- _WHAT YOU ARE ASKED TO DO_: Your task is to repeat exactly the lines below between the line holding "(** The value of a name: the" and the line holding "Definition data_name (st", inclusive, and only those.

- _EXERCISE MATERIAL_:
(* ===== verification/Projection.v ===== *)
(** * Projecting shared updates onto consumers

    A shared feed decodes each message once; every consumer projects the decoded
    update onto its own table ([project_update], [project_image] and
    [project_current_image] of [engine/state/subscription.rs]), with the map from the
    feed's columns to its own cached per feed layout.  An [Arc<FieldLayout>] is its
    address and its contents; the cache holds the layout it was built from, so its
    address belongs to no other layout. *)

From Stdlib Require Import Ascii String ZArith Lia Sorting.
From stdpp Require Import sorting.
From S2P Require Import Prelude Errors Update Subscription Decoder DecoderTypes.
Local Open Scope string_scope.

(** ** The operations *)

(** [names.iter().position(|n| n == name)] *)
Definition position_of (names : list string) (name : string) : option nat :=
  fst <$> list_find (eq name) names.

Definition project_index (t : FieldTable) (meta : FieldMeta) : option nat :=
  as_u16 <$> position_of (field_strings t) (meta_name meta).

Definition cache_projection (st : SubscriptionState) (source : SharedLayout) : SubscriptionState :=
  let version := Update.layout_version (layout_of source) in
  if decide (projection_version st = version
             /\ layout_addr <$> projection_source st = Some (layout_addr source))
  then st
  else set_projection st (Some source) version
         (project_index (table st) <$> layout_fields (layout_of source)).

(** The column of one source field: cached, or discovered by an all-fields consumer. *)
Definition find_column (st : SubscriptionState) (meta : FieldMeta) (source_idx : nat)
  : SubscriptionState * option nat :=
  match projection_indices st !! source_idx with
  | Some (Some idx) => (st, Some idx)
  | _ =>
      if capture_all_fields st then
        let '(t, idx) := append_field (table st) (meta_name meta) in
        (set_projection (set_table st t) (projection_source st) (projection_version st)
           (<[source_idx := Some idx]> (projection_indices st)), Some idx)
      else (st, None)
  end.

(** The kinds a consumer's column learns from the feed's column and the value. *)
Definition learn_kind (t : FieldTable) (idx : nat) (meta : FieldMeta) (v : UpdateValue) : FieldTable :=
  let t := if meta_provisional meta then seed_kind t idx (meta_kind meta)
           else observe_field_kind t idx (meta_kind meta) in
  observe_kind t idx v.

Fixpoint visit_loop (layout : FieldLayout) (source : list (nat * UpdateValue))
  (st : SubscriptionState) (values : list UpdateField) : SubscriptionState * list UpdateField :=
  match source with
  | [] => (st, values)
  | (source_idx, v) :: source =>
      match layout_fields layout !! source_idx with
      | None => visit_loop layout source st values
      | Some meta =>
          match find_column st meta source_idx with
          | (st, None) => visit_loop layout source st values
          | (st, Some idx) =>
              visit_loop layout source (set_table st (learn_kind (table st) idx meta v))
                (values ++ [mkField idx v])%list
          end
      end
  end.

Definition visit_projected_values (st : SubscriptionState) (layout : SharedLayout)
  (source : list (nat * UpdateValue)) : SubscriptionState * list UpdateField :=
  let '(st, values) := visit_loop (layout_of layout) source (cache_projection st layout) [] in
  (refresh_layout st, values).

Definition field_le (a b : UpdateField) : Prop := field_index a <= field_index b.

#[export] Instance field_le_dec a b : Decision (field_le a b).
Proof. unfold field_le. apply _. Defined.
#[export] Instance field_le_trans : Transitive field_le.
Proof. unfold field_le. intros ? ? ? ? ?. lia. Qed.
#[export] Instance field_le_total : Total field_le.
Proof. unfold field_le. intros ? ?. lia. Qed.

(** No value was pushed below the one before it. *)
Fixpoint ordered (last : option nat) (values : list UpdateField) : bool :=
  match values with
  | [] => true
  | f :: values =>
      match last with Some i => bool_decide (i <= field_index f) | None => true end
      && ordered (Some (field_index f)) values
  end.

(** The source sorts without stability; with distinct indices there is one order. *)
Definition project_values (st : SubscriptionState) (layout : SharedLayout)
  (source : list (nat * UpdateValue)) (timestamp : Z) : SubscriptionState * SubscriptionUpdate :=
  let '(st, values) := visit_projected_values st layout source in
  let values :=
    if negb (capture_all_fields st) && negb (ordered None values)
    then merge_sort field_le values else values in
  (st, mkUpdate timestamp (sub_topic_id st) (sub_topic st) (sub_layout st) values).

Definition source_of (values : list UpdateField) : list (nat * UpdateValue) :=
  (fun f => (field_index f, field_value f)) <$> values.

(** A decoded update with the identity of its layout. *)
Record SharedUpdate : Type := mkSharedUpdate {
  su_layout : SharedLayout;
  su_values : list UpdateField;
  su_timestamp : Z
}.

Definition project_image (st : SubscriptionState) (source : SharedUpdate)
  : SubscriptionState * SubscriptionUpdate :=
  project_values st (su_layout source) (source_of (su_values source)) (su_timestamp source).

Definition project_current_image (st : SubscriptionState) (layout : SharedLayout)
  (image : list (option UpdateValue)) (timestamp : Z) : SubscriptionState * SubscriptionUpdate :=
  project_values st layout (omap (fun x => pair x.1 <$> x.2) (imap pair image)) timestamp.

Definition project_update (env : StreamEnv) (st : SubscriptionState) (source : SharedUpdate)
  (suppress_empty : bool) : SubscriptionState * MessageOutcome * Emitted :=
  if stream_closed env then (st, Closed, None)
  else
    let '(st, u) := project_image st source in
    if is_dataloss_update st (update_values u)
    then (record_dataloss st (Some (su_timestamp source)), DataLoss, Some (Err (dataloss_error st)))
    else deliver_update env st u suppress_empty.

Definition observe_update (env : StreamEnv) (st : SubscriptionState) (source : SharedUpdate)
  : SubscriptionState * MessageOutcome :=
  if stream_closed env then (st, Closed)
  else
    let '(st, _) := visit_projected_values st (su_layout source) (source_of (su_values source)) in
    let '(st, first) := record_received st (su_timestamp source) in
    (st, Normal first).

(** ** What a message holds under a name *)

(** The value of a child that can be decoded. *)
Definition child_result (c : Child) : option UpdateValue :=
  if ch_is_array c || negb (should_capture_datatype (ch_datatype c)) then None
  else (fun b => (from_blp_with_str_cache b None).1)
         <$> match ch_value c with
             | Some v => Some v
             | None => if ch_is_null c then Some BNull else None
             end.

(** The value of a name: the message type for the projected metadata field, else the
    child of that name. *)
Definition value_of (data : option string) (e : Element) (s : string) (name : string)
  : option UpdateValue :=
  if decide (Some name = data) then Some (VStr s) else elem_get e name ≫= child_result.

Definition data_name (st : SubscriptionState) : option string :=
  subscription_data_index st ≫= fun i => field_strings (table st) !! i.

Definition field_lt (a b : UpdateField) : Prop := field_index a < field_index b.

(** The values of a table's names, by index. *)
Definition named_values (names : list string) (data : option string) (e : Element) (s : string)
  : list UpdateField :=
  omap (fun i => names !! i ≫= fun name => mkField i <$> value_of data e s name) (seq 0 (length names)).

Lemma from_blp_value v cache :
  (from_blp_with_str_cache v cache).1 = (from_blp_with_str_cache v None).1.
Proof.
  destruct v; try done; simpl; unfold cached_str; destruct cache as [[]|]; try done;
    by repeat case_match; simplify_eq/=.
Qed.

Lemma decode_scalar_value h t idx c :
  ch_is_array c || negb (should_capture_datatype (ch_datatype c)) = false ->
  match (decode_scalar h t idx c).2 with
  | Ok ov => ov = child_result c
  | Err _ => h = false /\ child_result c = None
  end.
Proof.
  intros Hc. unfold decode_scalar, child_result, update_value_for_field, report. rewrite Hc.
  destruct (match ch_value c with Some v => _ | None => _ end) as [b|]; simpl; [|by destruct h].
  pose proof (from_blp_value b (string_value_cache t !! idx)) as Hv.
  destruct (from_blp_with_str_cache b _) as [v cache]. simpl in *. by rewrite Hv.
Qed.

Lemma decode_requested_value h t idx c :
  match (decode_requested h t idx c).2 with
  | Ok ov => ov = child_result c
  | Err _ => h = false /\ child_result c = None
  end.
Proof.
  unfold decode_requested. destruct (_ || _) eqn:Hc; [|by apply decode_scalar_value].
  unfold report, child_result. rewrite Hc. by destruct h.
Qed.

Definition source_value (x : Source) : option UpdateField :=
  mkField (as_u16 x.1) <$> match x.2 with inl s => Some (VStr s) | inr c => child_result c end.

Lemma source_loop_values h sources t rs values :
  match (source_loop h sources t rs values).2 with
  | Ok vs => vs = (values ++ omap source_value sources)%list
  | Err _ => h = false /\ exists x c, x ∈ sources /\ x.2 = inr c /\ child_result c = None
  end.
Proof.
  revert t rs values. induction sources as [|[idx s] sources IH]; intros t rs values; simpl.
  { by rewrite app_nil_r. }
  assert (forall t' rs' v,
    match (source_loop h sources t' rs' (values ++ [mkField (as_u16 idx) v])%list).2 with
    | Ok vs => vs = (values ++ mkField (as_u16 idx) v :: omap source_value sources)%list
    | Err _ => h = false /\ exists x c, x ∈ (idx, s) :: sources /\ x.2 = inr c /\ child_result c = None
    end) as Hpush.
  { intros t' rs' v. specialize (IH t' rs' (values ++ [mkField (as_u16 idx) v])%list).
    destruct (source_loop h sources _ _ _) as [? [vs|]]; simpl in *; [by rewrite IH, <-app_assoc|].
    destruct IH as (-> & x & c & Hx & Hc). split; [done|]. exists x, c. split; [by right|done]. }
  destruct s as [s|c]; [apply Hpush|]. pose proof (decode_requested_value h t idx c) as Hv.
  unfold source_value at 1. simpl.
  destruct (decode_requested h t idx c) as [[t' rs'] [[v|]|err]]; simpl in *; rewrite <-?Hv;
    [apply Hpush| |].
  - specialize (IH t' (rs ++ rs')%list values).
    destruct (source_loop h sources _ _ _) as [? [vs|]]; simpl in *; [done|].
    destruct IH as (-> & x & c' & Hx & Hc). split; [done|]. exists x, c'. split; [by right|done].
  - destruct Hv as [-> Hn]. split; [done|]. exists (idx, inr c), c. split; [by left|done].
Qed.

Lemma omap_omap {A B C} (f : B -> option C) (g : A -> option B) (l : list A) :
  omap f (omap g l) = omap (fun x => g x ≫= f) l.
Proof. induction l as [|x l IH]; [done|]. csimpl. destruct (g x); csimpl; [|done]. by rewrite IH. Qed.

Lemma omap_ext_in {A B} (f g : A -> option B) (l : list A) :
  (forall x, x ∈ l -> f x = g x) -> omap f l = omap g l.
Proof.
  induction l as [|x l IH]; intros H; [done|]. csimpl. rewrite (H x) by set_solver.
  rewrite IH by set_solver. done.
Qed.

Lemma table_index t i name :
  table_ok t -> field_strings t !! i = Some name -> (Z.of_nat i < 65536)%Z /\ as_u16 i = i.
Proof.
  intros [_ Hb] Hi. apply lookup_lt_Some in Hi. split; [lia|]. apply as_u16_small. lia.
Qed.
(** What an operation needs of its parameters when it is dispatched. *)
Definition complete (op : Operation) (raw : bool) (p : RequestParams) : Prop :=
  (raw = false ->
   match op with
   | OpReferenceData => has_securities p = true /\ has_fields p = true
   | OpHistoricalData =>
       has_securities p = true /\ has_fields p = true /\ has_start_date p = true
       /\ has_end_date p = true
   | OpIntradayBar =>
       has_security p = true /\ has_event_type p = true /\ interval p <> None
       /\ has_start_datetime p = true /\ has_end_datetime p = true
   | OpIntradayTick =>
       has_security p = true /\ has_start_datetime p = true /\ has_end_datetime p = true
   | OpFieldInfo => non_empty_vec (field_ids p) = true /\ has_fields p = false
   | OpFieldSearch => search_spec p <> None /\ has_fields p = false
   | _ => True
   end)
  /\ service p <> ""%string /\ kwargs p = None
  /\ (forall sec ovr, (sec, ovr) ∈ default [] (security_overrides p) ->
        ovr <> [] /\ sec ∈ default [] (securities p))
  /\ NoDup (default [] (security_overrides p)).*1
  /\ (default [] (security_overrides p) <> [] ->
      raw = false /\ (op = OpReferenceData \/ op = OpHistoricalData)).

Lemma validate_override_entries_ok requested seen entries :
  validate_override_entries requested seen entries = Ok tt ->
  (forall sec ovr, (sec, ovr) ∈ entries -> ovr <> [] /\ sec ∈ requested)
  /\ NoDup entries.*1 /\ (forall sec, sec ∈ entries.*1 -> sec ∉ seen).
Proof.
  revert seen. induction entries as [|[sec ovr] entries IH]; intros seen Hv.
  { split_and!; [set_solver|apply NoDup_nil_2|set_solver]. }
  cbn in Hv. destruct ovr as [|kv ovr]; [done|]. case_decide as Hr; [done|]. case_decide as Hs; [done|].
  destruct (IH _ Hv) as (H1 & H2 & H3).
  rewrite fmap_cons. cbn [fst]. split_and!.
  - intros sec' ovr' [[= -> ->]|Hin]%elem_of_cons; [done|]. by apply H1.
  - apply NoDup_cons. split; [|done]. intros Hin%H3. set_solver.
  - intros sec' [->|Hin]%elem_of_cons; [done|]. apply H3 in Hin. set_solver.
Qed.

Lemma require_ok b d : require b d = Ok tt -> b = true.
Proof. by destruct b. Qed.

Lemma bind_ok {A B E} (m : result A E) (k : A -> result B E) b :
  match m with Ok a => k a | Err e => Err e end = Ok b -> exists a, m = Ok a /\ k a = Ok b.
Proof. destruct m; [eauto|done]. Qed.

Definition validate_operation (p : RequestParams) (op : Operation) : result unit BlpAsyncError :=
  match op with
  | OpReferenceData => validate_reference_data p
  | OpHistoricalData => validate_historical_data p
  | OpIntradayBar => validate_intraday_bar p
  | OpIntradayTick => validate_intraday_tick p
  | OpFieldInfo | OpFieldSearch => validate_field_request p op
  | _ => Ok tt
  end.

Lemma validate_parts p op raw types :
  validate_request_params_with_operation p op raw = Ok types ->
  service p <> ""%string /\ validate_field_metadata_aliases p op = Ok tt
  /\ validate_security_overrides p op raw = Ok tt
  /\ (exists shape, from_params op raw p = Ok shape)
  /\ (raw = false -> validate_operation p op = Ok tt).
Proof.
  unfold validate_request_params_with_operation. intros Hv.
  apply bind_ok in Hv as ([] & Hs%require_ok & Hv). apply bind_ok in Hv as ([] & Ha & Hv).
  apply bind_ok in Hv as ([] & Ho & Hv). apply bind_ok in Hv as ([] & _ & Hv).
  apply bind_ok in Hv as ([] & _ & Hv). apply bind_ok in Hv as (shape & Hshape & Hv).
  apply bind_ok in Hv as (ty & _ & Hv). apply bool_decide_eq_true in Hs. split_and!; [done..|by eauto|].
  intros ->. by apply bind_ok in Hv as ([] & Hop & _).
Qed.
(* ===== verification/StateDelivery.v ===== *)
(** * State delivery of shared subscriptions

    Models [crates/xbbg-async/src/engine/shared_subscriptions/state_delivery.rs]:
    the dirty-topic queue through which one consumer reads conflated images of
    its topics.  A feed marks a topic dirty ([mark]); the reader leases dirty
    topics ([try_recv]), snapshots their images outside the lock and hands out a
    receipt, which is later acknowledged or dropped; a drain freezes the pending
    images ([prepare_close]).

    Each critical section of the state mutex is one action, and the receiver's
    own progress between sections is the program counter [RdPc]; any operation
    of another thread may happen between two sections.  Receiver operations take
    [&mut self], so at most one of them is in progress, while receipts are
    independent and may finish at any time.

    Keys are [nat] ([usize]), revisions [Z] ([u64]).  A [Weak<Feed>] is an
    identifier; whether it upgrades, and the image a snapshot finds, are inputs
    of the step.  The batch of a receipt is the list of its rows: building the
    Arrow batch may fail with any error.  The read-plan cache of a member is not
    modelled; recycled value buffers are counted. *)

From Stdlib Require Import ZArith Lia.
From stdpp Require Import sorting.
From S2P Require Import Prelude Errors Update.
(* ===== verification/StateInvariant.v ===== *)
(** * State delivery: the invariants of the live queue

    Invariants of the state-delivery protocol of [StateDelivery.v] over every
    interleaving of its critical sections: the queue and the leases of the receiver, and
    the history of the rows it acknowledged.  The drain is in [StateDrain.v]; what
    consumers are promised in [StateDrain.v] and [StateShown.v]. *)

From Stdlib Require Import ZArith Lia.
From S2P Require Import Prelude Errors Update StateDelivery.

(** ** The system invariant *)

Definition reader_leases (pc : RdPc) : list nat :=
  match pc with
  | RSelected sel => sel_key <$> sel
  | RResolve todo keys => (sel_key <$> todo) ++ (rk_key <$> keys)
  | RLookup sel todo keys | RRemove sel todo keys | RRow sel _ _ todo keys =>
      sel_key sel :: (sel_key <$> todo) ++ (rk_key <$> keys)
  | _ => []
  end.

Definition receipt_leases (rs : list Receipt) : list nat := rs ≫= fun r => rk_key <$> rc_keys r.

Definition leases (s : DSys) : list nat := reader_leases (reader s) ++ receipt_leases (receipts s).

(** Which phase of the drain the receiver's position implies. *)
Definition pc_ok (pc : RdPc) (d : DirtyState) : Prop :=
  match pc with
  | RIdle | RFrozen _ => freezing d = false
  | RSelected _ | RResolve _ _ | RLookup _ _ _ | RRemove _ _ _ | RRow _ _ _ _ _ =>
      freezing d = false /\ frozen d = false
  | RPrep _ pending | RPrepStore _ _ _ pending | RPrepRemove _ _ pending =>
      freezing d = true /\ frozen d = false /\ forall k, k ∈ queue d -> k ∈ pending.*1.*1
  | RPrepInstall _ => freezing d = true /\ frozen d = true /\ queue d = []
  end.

- _RESULT OF THE EXERCISE_:
(** The value of a name: the message type for the projected metadata field, else the
    child of that name. *)
Definition value_of (data : option string) (e : Element) (s : string) (name : string)
  : option UpdateValue :=
  if decide (Some name = data) then Some (VStr s) else elem_get e name ≫= child_result.

Definition data_name (st : SubscriptionState) : option string :=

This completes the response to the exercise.